Dow Jones - Archiv


Chartanalyse vom 15.03.2020


Der Wochenchart zeigt einen intakten und mehrfach bestätigten Aufwärtstrendkanal. Doch nun läuft die heftigste Attacke seit 2010 und es ist zu befürchten, dass der Trendkanal in der kommenden Woche aufgegeben wird. Das wäre dann wirklich ein eindeutiges Zeichen für das schon jetzt von vielen ausgerufene Ende des Bullenmarktes. Per Freitag, dem 13.3.20 hat der Trendkanal aber noch gehalten (blauer Kreis).

Rückblick

Sicher war vor einer Woche jedem klar, dass es weiter abwärts geht. Aber mit gleich 2 Crash-Tagen?

 

So erreichte die erste Welle bis Mittwoch ziemlich genau unser ausgegebenes Wochenziel 1f bei 23.240 (Tief am Mittwoch bei 23.328). Doch dann kam die freundliche Ausladung der Europäer von Mr.
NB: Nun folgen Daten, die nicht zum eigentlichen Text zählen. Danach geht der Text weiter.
(** [debtMap.get(k)!.amount += amount] *)
Fixpoint add_amount (k : uuid) (amount : number) (m : debt_map) : debt_map :=
  match m with
  | [] => []
  | (k', d) :: m' =>
      if String.eqb k' k
      then (k', mk_debt (debt_user_id d) (debt_full_name d) (debt_email d)
                  (js_add rnd (debt_amount d) amount) (debt_group_name d)) :: m'
      else (k', d) :: add_amount k amount m'
  end.

(** The merge shared by the two passes. *)
Definition merge (who : Profile.t) (amount : number) (groupName : option string)
    (debtMap : debt_map) : debt_map :=
  if has (Profile.id who) debtMap
  then add_amount (Profile.id who) amount debtMap
  else set (Profile.id who)
         (mk_debt (Profile.id who) (Profile.full_name who) (Profile.email who)
            amount groupName)
         debtMap.

(** Body of [debtData.forEach]: debts the user owes to payers. *)
Definition owes_step (expenseData : list expense_row) (payerData : list Profile.t)
    (debtMap : debt_map) (debtItem : ExpenseParticipant.t) : debt_map :=
  match find (fun e => String.eqb (Expense.id (fst e)) (expense_id debtItem)) expenseData with
  | None => debtMap
  | Some expense =>
    match find (fun p => String.eqb (Profile.id p) (Expense.paid_by (fst expense))) payerData with
    | None => debtMap
    | Some payer =>
        let groupName := snd expense in
        let amount := amount_owed debtItem in
        merge payer amount groupName debtMap
    end
  end.

(** Body of [owedData.forEach]: debts owed to the user by participants. *)
Definition owed_step (userExpenseData : list expense_row) (participantData : list Profile.t)
    (debtMap : debt_map) (owedItem : ExpenseParticipant.t) : debt_map :=
  match find (fun e => String.eqb (Expense.id (fst e)) (expense_id owedItem)) userExpenseData with
  | None => debtMap
  | Some expense =>
    match find (fun p => String.eqb (Profile.id p) (user_id owedItem)) participantData with
    | None => debtMap
    | Some participant =>
        let groupName := snd expense in
        let amount := js_neg (amount_owed owedItem) in
        merge participant amount groupName debtMap
    end
  end.

(** [Array.from(debtMap.values()).filter(debt => debt.amount !== 0)] *)
Definition debtsList (debtMap : debt_map) : list Debt :=
  filter (fun debt => js_neq0 (debt_amount debt)) (values debtMap).

Definition expect {A} (r : response A) : M A :=
  match r with Data a => ret a | Error => throw end.

(** The first request of the function reads the user's group ids into
    a variable that is never used, without looking at the error; it is
    left out. *)
Definition fetchDebtsAndSettlements : M unit :=
  try_catch
    (debtData <- (r <- select be (q_debt_rows user) (debt_rows user) ;; expect r) ;;
     let expenseIds := map expense_id debtData in
     expenseData <- (r <- select be (q_debt_expenses expenseIds user)
                            (debt_expenses expenseIds user) ;; expect r) ;;
     let payerIds := map (fun item => Expense.paid_by (fst item)) expenseData in
     payerData <- (r <- select be (q_profiles payerIds) (profiles_in payerIds) ;; expect r) ;;
     let debtMap := fold_left (owes_step expenseData payerData) debtData [] in
     owedData <- (r <- select be q_unsettled_rows unsettled_rows ;; expect r) ;;
     let userExpenseIds := map expense_id owedData in
     userExpenseData <- (r <- select be (q_paid_expenses userExpenseIds user)
                                (paid_expenses userExpenseIds user) ;; expect r) ;;
     let participantIds := map user_id owedData in
     participantData <- (r <- select be (q_profiles participantIds)
                                (profiles_in participantIds) ;; expect r) ;;
     let debtMap := fold_left (owed_step userExpenseData participantData) owedData debtMap in
     setDebts (debtsList debtMap) ;;
     settlementData <- (r <- select be (q_settlement_history user)
                               (settlement_history user) ;; expect r) ;;
     setSettlements settlementData)
    (show failure_load).

(** [group_id: selectedDebt.group_name ? undefined : null]: an
    undefined key is dropped and the column defaults to NULL. *)
Definition settlement_group_id (d : Debt) : option uuid :=
  match debt_group_name d with
  | Some n => if str_truthy n then None else None
  | None => None
  end.

Definition handleSettle (selectedDebt : option Debt) (settleAmount : number_input)
    (settleDescription : string) : M unit :=
  match selectedDebt with
  | None => show validation_error
  | Some selected =>
    if negb (input_truthy settleAmount) || negb (str_truthy (trim settleDescription))
    then show validation_error
    else
      match parseFloat settleAmount with
      | None => ret tt
      | Some amount =>
        if js_le0 amount then show invalid_amount
        else
          try_catch
            (r <- insert_settlement be
                    (Settlement.mk user (debt_user_id selected) amount
                       (trim settleDescription) (settlement_group_id selected)) ;;
             match r with
             | Error => throw
             | Data _ => show payment_recorded ;; fetchDebtsAndSettlements
             end)
            (show failure_record)
      end
  end.
End Page.
End SettleUp.
(** X17: when the mask applies ([stride] differs from [seq_len]) and
    the encoding has no [labels], the [labels] of the first window is no
    copy: it is the very array that is its [input_ids], the same view of
    the same buffer. *)
Theorem first_window_labels_alias (h : Np.store)
    (encoding : dict (list (list Z))) (seq_len : Z) (stride : option Z)
    (drop_remainder : bool) :
  dict_get encoding "labels" = None ->
  int_or stride seq_len <> seq_len ->
  let r := Np.concatenate_and_group_texts h encoding seq_len stride
             drop_remainder true in
  forall data rest,
    yielded (snd r) = data :: rest ->
    exists ids,
      dict_get data "input_ids" = Some ids /\
      dict_get data "labels" = Some ids.
Proof.
  intros Hlab Hst. cbv zeta. unfold Np.concatenate_and_group_texts.
  pose proof (concatenate_keys encoding "labels" h) as Hk.
  destruct (Np.concatenate h encoding) as [h1 conc]. cbn [snd] in Hk.
  apply Hk in Hlab. clear Hk.
  unfold dict_attr.
  destruct (dict_get conc "input_ids") as [ids|] eqn:Hids; cbn [Py.bind];
    [|intros data rest E; discriminate].
  destruct (window_begins (Z.of_nat (Np.size ids)) seq_len stride drop_remainder)
    as [[st begins]|e] eqn:Eb; [|intros data rest E; discriminate].
  apply window_begins_shape in Eb. destruct Eb as [-> [->|(bs & ->)]];
    [intros data rest E; discriminate|].
  cbn [Np.windows]. unfold Np.window at 1.
  replace (int_or stride seq_len =? seq_len) with false
    by (symmetry; now apply Z.eqb_neq).
  cbn [andb negb]. unfold dict_item.
  rewrite !dict_get_map, Hids, Hlab. cbn [option_map Py.bind].
  replace (0 =? 0) with true by reflexivity. cbn [negb].
  destruct (Np.windows h1 conc seq_len (int_or stride seq_len) true bs)
    as [h2 s].
  cbn [snd stream_cons yielded]. intros data rest E. injection E as <- _.
  exists (Np.view ids 0 (0 + seq_len)). split.
  - rewrite dict_get_set_ne by discriminate.
    now rewrite dict_get_map, Hids.
  - apply dict_get_set_eq.
Qed.
(** * Trace-based validation harness of the agreement state machines

    A shallow embedding of [agreement/state_machine_test.go]: traces of
    events, the direct-match safety property, the two automaton adapters
    (single listener, and router/player network) and the deterministic
    test-case validator, followed by the properties proved about them.

    Conventions of the embedding.
    - A Go interface value that may be [nil] is an [option]; calling a
      method on [nil] panics.
    - A Go function that may panic returns a [result]; a panic that is not
      recovered aborts the caller (the bind of the monad).
    - A value recovered from a panic is never [nil] (Go 1.21 and later turn
      [panic(nil)] into a run-time error value); it is represented by its
      rendering under the [%v] verb.
    - Each [fmt.Errorf] site is one constructor of [error_val]; the
      arguments of the format string are the constructor's arguments.
    - Redirecting the shared logger ([logging.Base().SetOutput]) does not
      change any computed value and is left out. *)

From stdpp Require Import base option list strings pretty.
From Stdlib Require Import Lia.

(** ** Panics *)

Inductive result (X : Type) : Type :=
| Ok (x : X)
| Panic (r : string).
Arguments Ok {X} x.
Arguments Panic {X} r.

Global Instance result_ret : MRet result := λ _ x, Ok x.
Global Instance result_bind : MBind result := λ _ _ f m,
  match m with
  | Ok x => f x
  | Panic r => Panic r
  end.

(** What a call that runs under a deferred [recover()] is observed to do. *)
Inductive outcome (X : Type) : Type :=
| Returns (x : X)
| Panics (r : string).
Arguments Returns {X} x.
Arguments Panics {X} r.

Definition nilDereference : string :=
  "runtime error: invalid memory address or nil pointer dereference".
Definition indexOutOfRange : string := "runtime error: index out of range".
Definition sliceOutOfRange : string := "runtime error: slice bounds out of range".

(** [l[i]] *)
Definition index {X} (l : list X) (i : nat) : result X :=
  match l !! i with
  | Some x => Ok x
  | None => Panic indexOutOfRange
  end.

(** [l[i] = x] *)
Definition assign {X} (l : list X) (i : nat) (x : X) : result (list X) :=
  if decide (i < length l) then Ok (<[i:=x]> l) else Panic indexOutOfRange.

(** [l[n:]] *)
Definition sliceFrom {X} (l : list X) (n : nat) : result (list X) :=
  if decide (n ≤ length l) then Ok (drop n l) else Panic sliceOutOfRange.

(** A slice handed to a variadic parameter: [None] is the [nil] slice, which
    is what a call without arguments passes; [make] and a call with
    arguments pass a slice that is not [nil]. *)
Definition slice (X : Type) : Type := option (list X).

(** ** Events and actions *)

(** [eventType], with the constants in the order of [eventtype_string.go]. *)
Inductive eventType : Set :=
| none | votePresent | payloadPresent | bundlePresent
| voteVerified | payloadVerified | bundleVerified
| roundInterruption | timeout | fastTimeout | speculationTimeout
| softThreshold | certThreshold | nextThreshold
| proposalCommittable | proposalAccepted
| voteFiltered | voteMalformed | bundleFiltered | bundleMalformed
| payloadRejected | payloadMalformed | payloadPipelined | payloadAccepted
| proposalFrozen | voteAccepted | newRound | newPeriod
| readStaging | readPinned | readLowestValue | readLowestPayload
| voteFilterRequest | voteFilteredStep
| nextThresholdStatusRequest | nextThresholdStatus
| freshestBundleRequest | freshestBundle
| dumpVotesRequest | dumpVotes
| wrappedAction | checkpointReached.

Global Instance eventType_eq_dec : EqDecision eventType.
Proof. solve_decision. Defined.

(** A concrete event, seen through the methods of the [event] interface
    that the harness calls: [t()], [String()] and [ComparableStr()]. *)
Record eventObj : Set := mkEvent {
  evt : eventType;
  evString : string;
  ComparableStr : string;
}.

(** An [event] interface value; [None] is [nil]. *)
Definition event : Set := option eventObj.

(** [e.ComparableStr()] on an interface value. *)
Definition event_ComparableStr (e : event) : result string :=
  match e with
  | Some o => Ok (ComparableStr o)
  | None => Panic nilDereference
  end.

(** [e.t()] on an interface value. *)
Definition event_t (e : event) : result eventType :=
  match e with
  | Some o => Ok (evt o)
  | None => Panic nilDereference
  end.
President, der wohl nicht bedacht hat, dass auch das wirtschaftliche Auswirkungen haben wird.

 

Der Dow crashte in seinem größten Tagesverlust seit dem schwarzen Montag 1987. Er erreichte ziemlich genau unsere Unterstützung 1c bei 21.200 (Tief am Donnerstag bei 21.154).

 

Am Freitag kam dann mit Ausrufen des Notstands in den USA eine 30minütige Erleichterungsrally von fast 1.500. Punkten. Und – oh Wunder- der Dow landete ziemlich genau wieder bei 1f (Wochenschluss bei 23.186). Diese Unterstützung ist freilich nun zum Widerstand geworden.

 

Die erneut sehr lange und rote Wochenkerze attackiert nun den langfristigen Aufwärtstrendkanal. Die Kerze schloss punktgenau auf der unteren Begrenzung. Per Wochenschluss haben die Bullen sich also nochmal aufgebäumt, um den Aufwärtstrend zu retten.

 

Doch gelingt das auch in der kommenden Woche?

Ausblick

Vielleicht. Doch erstmal werden wir vermutlich erneut tiefere Kurse sehen.

 

Man muss davon ausgehen, dass die Freitagabendrally wieder abverkauft wird. Setzt man wieder die Fibonacci-Extension des Rücklaufs vom Freitag an, wird ein 162%-Ziel projiziert, dass ziemlich genau bei 20.000 Punkten liegt – unserer Hauptunterstützung 1.

 

Ich kann mir nicht vorstellen, dass in dieser Panikstimmung die „runde“ 20.000 nicht angetestet wird. Sie wäre dann ein guter Ausgangspunkt für starke Anstiege. Natürlich wären dazu gute Nachrichten von der Corona-Front notwendig, was noch dauern wird. Das Durchbrechen des Dezember-Tiefs aus 2019 hat sogar ein Ziel von 18.000 Punkten getriggert. Das sollte aber hoffentlich das Worst-Case-Szenario sein.

 

Dass wir den finalen Sell-Off noch nicht gesehen haben, zeigen auch die Umsätze an der Wall-Street am Donnerstag. Sie waren bei Weitem nicht auf Höchst-Niveau.

 

Für das Abtauchen Richtung 20.000 muss natürlich die Bedingung erfüllt werden, dass der Index unter das Donnerstag-Tief bei 21.154 fällt. Bis 20.000 gibt es eine ganze Reihe von Widerständen, die aus dem Jahr 2017 stammen und bremsend wirken könnten.

 

Die Gefahr „20.000“ wird erst über 27.100 gebannt. Die sind inzwischen Lichtjahre weit weg.

 

Es wird schlimmer, bevor es besser wird. Passen Sie auf sich auf, an der Börse wie im Leben.

 

Widerstände sind: 23.243 (1f), 23.400, 23.700, 24.000, 24.700 (1g), 24.883, 25.000,25.800 (1h), 26.700, 26.775, 27.102, 27.399 (1i), 28.170, 28.892, 29.408, 29.568, 29.800, 30.000, 30.130, 30.750.

 

Unterstützungen sind: 22.838, 22.179 (1e), 21.600 (1d), 21.200 (1c), 21.154, 20.850 (1b), 20.380 (1a), 20.000, 19.675, 19.500, 19.150, 18.900 und 18.650.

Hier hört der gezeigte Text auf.